29 January 2014

Investigating Api Developer Tooling

Dan Mayer
Dan Mayer @danmayer

Evaluating API development tools

I have been evaluating various API tools lately. In part as I develop more APIs myself for personal projects, as well as the importance they play in the systems I work on professionally. I have learned that all web projects will have some sort of API backend and multiple front ends: web, mobile apps, native desktop, internal reporting tools, etc, etc.

If you can generate any sort of interesting data eventually people will want it in other formats. This has changed how I look at data sources, with data I am starting to think about API first. Many other developers are starting to focus more on internal and external APIs as well, which is why there is a variety of great tooling and competing standards growing related to it.

I had been playing around with some API tools such as Apiary, and Fdoc on my side projects. At work, various discussions about the future of our APIs has recently become a focus. Adam Keys, Cloves Carneiro, and Tim Schmelmer are leading the charge in having better tooling around our APIs. The discussions lead to some features we wanted to support, which caused me to start to take a much closer look at some of the API tools available. I decided to try to take notes as I dug in to research a variety of options.

image courtesy of marc_smith

Features we wanted

The most common features we wanted after discussing our APIs looking over existing tools.

  • Support for multiple languages. (preferably all the ones we use in the company)
  • Support for automatically generating client code from an IDL definition
  • Support for generating service-side generation of API documentation, based on the IDL definition of the APIs
  • Support for cURL / browser based service interaction, to analyze requests / responses in a “human-readable” format

Other features were mentioned, but this was the most common and most desired list of features. Since we are considering tools for integration for professional apis, I wanted solutions that would work self-hosted / behind the firewall. Which makes some of the hosted solutions like Apiary less interesting although large parts of their solution is open sourced, like API Blueprint.

The growing number of APIs we wanted something similar to Google APIs Discovery Service. Google’s tools are great, but not really an option as they haven’t open sourced the document generation, service discovery server, or much server side language tooling. What has been open sourced is a client code generator, which doesn’t have as much language support as we would like (Java, Java/GWT, .NET, and PHP). Also, open sourced was the google-apis-explorer which while cool doesn’t quite cover full documentation needs. These tools would work for you if you build out APIs that match their schema, but their supported languages are limited and don’t include my primary language Ruby.

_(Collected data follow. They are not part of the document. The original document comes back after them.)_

(* ===== verification/Lib.v ===== *)
(** The interface of the crate (lib.rs): the pipeline from a filter string to a
    program for either target. The two back ends and the two instruction sets
    keep their file names as qualifiers here. *)

From S2P Require EbpfCodegen.
From S2P Require Export ParserRoundtrip CompileSound.

Inductive Target := Classic | Extended.

Inductive Program :=
  | PClassic (p : Bpf.Program)
  | PExtended (p : Ebpf.Program).

Definition len (p : Program) : Z :=
  match p with PClassic p => Bpf.len p | PExtended p => Ebpf.len p end.

Definition is_empty (p : Program) : bool := len p =? 0.

Definition to_le_bytes (p : Program) : list Z :=
  match p with PClassic p => Bpf.to_le_bytes p | PExtended p => Ebpf.to_le_bytes p end.

Definition as_classic (p : Program) : option Bpf.Program :=
  match p with PClassic p => Some p | PExtended _ => None end.

Definition as_extended (p : Program) : option Ebpf.Program :=
  match p with PClassic _ => None | PExtended p => Some p end.

(** [instructions] panics on an extended program. *)
Definition instructions (p : Program) : outcome (list Bpf.Insn) :=
  match as_classic p with Some p => Ok (Bpf.instructions p) | None => Panic end.

Definition parse (filter : string) : outcome Expr :=
  tokens ← lex filter;
  Parser.parse tokens.

Definition compile (filter : string) (link : LinkType) (target : Target) : outcome Program :=
  tokens ← lex filter;
  ast ← Parser.parse tokens;
  match target with
  | Classic => PClassic <$> Compile.compile ast link
  | Extended => PExtended <$> EbpfCodegen.compile ast link
  end.

(** * From the filter string on *)

(** The instructions a tree needs are bounded by the tokens it was read from. *)
Lemma cost_weight e : cost e + 28 ≤ 92 * weight e.
Proof.
  induction e as [l IHl r IHr|l IHl r IHr|x IHx|p]; simpl; try lia.
  destruct p; simpl; try lia. pose proof (zlen_nonneg (ba_alu_ops ba)). lia.
Qed.

Lemma zlen_increasing lo hi toks : lo ≤ hi → increasing lo hi toks → zlen toks ≤ hi - lo.
Proof.
  revert lo. induction toks as [|t toks IH]; intros lo Hlo [Hs Hf]; [rewrite zlen_nil; lia|].
  cbn [map] in Hs. apply Sorted.StronglySorted_inv in Hs as [Hs Hlt].
  apply Forall_cons in Hf as [Ht Hf]. rewrite zlen_cons.
  enough (zlen toks ≤ hi - (sp_offset t + 1)) by lia.
  apply IH; [lia|]. split; [done|]. rewrite List.Forall_map in Hlt.
  rewrite Forall_forall in *. intros x Hx. specialize (Hf x Hx). specialize (Hlt x Hx). simpl in *. lia.
Qed.

Lemma parse_ok filter :
  match parse filter with
  | Ok e => wf_expr e ∧ weight e ≤ slen filter
  | Err _ => True
  | _ => False
  end.
Proof.
  unfold parse, mbind, outcome_bind. pose proof (lex_ok filter) as Hl.
  destruct (lex filter) as [toks| | |]; try done. destruct Hl as [Hw Hi].
  pose proof (parse_sound toks Hw) as Hp. destruct (Parser.parse toks) as [e| | |]; try done.
  destruct Hp. split; [done|].
  pose proof (zlen_increasing 0 (slen filter) toks (slen_nonneg _) Hi). lia.
Qed.

(** The back end runs on the tree that [parse] gives. *)
Lemma compile_parse filter link :
  compile filter link Classic = (e ← parse filter; PClassic <$> Compile.compile e link).
Proof.
  unfold compile, parse, mbind, outcome_bind. by destruct (lex filter).
Qed.

(** Below two megabytes of text, no tree is too large for the back end. *)
Lemma parse_cost filter e : parse filter = Ok e → slen filter < 2 ^ 21 → wf_expr e ∧ cost e < 2 ^ 28.
Proof.
  intros E Hl. pose proof (parse_ok filter) as H. rewrite E in H. destruct H as [Hw Hn].
  split; [done|]. pose proof (cost_weight e). lia.
Qed.

(** C10: parsing terminates on every string, without a panic: the result is a tree
    or an error. *)
Theorem parse_returns (filter : string) : returns (parse filter).
Proof. pose proof (parse_ok filter). by destruct (parse filter). Qed.

(** C25: a tree that is parsed is well formed, every number in it within its type,
    and has no more primitives, negations and arithmetic operators than the
    string has bytes. *)
Theorem parse_wf (filter : string) (e : Expr) :
  parse filter = Ok e → wf_expr e ∧ weight e ≤ slen filter.
Proof. intros E. pose proof (parse_ok filter) as H. by rewrite E in H. Qed.

Lemma parse_wf_witness :
  wf_expr (And (Prim (PProto Tcp)) (Not (Prim (PPort 80 SrcOrDst None)))).
Proof. apply (parse_wf "tcp and not port 80"). vm_compute. reflexivity. Defined.

(** C7: compiling for the classic target never panics: every filter of less than
    two megabytes, on every link type, gives a program or an error. *)
Theorem compile_classic_returns (filter : string) (link : LinkType) :
  slen filter < 2 ^ 21 → returns (compile filter link Classic).
Proof.
  intros Hl. rewrite compile_parse. pose proof (parse_ok filter) as H.
  destruct (parse filter) as [e| | |] eqn:E; simpl; try done.
  destruct (parse_cost filter e E Hl) as [Hw Hc].
  pose proof (compile_spec e link [] Hw Hc (Forall_nil_2 _)) as Hs.
  by destruct (Compile.compile e link).
Qed.

Lemma compile_classic_returns_witness : returns (compile "tcp port 80 or (" Ethernet Classic).
Proof. apply (compile_classic_returns "tcp port 80 or (" Ethernet). by vm_compute. Defined.

(** From the text to the verdict. *)
Lemma compile_filter_runs (filter : string) (link : LinkType) (e : Expr)
    (p : Bpf.Program) (pkt : list Z) :
  parse filter = Ok e → slen filter < 2 ^ 21 → supported e = true →
  Forall is_u8 pkt → needs link pkt 0 e ≤ zlen pkt →
  compile filter link Classic = Ok (PClassic p) → matches p pkt = sem link pkt 0 e.
Proof.
  intros E Hl Hs Hpkt Hlen. rewrite compile_parse, E. simpl.
  destruct (parse_cost filter e E Hl) as [Hw Hc].
  pose proof (compile_spec e link pkt Hw Hc Hpkt) as H.
  destruct (Compile.compile e link) as [p'| | |]; try done. intros [= ->].
  unfold matches, run. destruct (H Hs) as [[_ ?]| ->]; [lia|done].
Qed.



(** * Back to text *)

(** A filter string of a tree: a blank behind each token. *)
Definition show_filter (e : Expr) : string := show_tokens (show_expr false e).

Lemma parse_show e :
  canonical_expr e → parens false e ≤ MAX_PAREN_DEPTH → parse (show_filter e) = Ok e.
Proof.
  intros Hc Hd. unfold parse, show_filter.
  destruct (lex_back (show_expr false e)) as (toks & E & Ht); [by apply printable_expr|].
  rewrite E. by apply parse_show_expr.
Qed.

(** C9: every tree in canonical form, nested no deeper than the parser allows, is
    parsed back from its text: [and] and [or] fold to the left on one level,
    [not] binds tighter, parentheses group, and each primitive is read in full. *)
Theorem parse_show_filter (e : Expr) :
  canonical_expr e → parens false e ≤ MAX_PAREN_DEPTH → parse (show_filter e) = Ok e.
Proof. apply parse_show. Qed.

Definition sample_tree : Expr :=
  Not (And (Or (Prim (PProto Tcp)) (Prim (PPort 80 Src (Some Udp))))
           (Or (Prim (PNet (mk_ip_net 0x0a010000 0xffff0000) Dst))
               (Prim (PByteAccess (mk_byte_access Net 8 Half [(And_, 15)] Gt_ (Const 7)))))).

Lemma parse_show_filter_witness :
  show_filter sample_tree =
    "not ( tcp or src udp port 80 and ( dst net 10.1.0.0 mask 255.255.0.0 or ip [ 8 : 2 ] & 15 > 7 ) ) "%string ∧
  parse (show_filter sample_tree) = Ok sample_tree.
Proof.
  split; [vm_compute; reflexivity|]. apply (parse_show_filter sample_tree); [|by vm_compute].
  cbn [canonical_expr sample_tree]. split_and!; (split; [|try done]).
  - done.
  - by vm_compute.
  - apply (bool_decide_unpack _). by vm_compute.
  - split; by vm_compute.
  - split; [by vm_compute|]. split; [|by vm_compute]. constructor; [by vm_compute|constructor].
Defined.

Why not just standard restful JSON apis

Because this is the state of most APIs I use today. Without any tooling just building rest-like APIs response formats, tool chains, documentation is slightly different. Often documentation is or not vary accessible. API Client are a mix of thin configurations of rest-client or large custom client gems with heavy models. Across many APIs this makes the tests, caching, usability, and usage expectations a new challenge with each API.

I want to get more benefits than just moving from various custom presenters and JSON formatters to a consistent usage of a JSON serializing tool / specific JSON formats. Since most of the APIs I work with are in Ruby there are a number of tools that solve only that limited set of issues. I am just looking for a bigger win than the various Libraries below provide:

For people interested in just having a solid Ruby api with a great format and code to help you build that one of the above options might be a great choice. The change log has a good post on crafting JSON output, which shows some examples, although it is a little dated. Also, watch the various Railscast API videos before you get started, it can help save you from a silly mistake.

Benefits Beyond JSON Formats

One piece of the puzzle is using standardize JSON formats. Try not to just make up your URIs and data representation yourself, I promise you will regret it. Right now many APIs I use and some I have developed (I know for shame) are hand rolled and the structure of the data isn’t ideal. Many apis are fairly loose and inconsistent in terms of how they serialize data. Some JSON format standards could help us improve that, as well as provide validators that could be integrated into the testing process, etc. Others only help in terms of defining where endpoints exist, how endpoints are accessed, and what the responding data looks like. While these are interesting, they are more interesting when paired with tooling based on these standards. Most of the tools mention in my list utilize one of these formats and some could support multiple formats in conjunction which seems promising.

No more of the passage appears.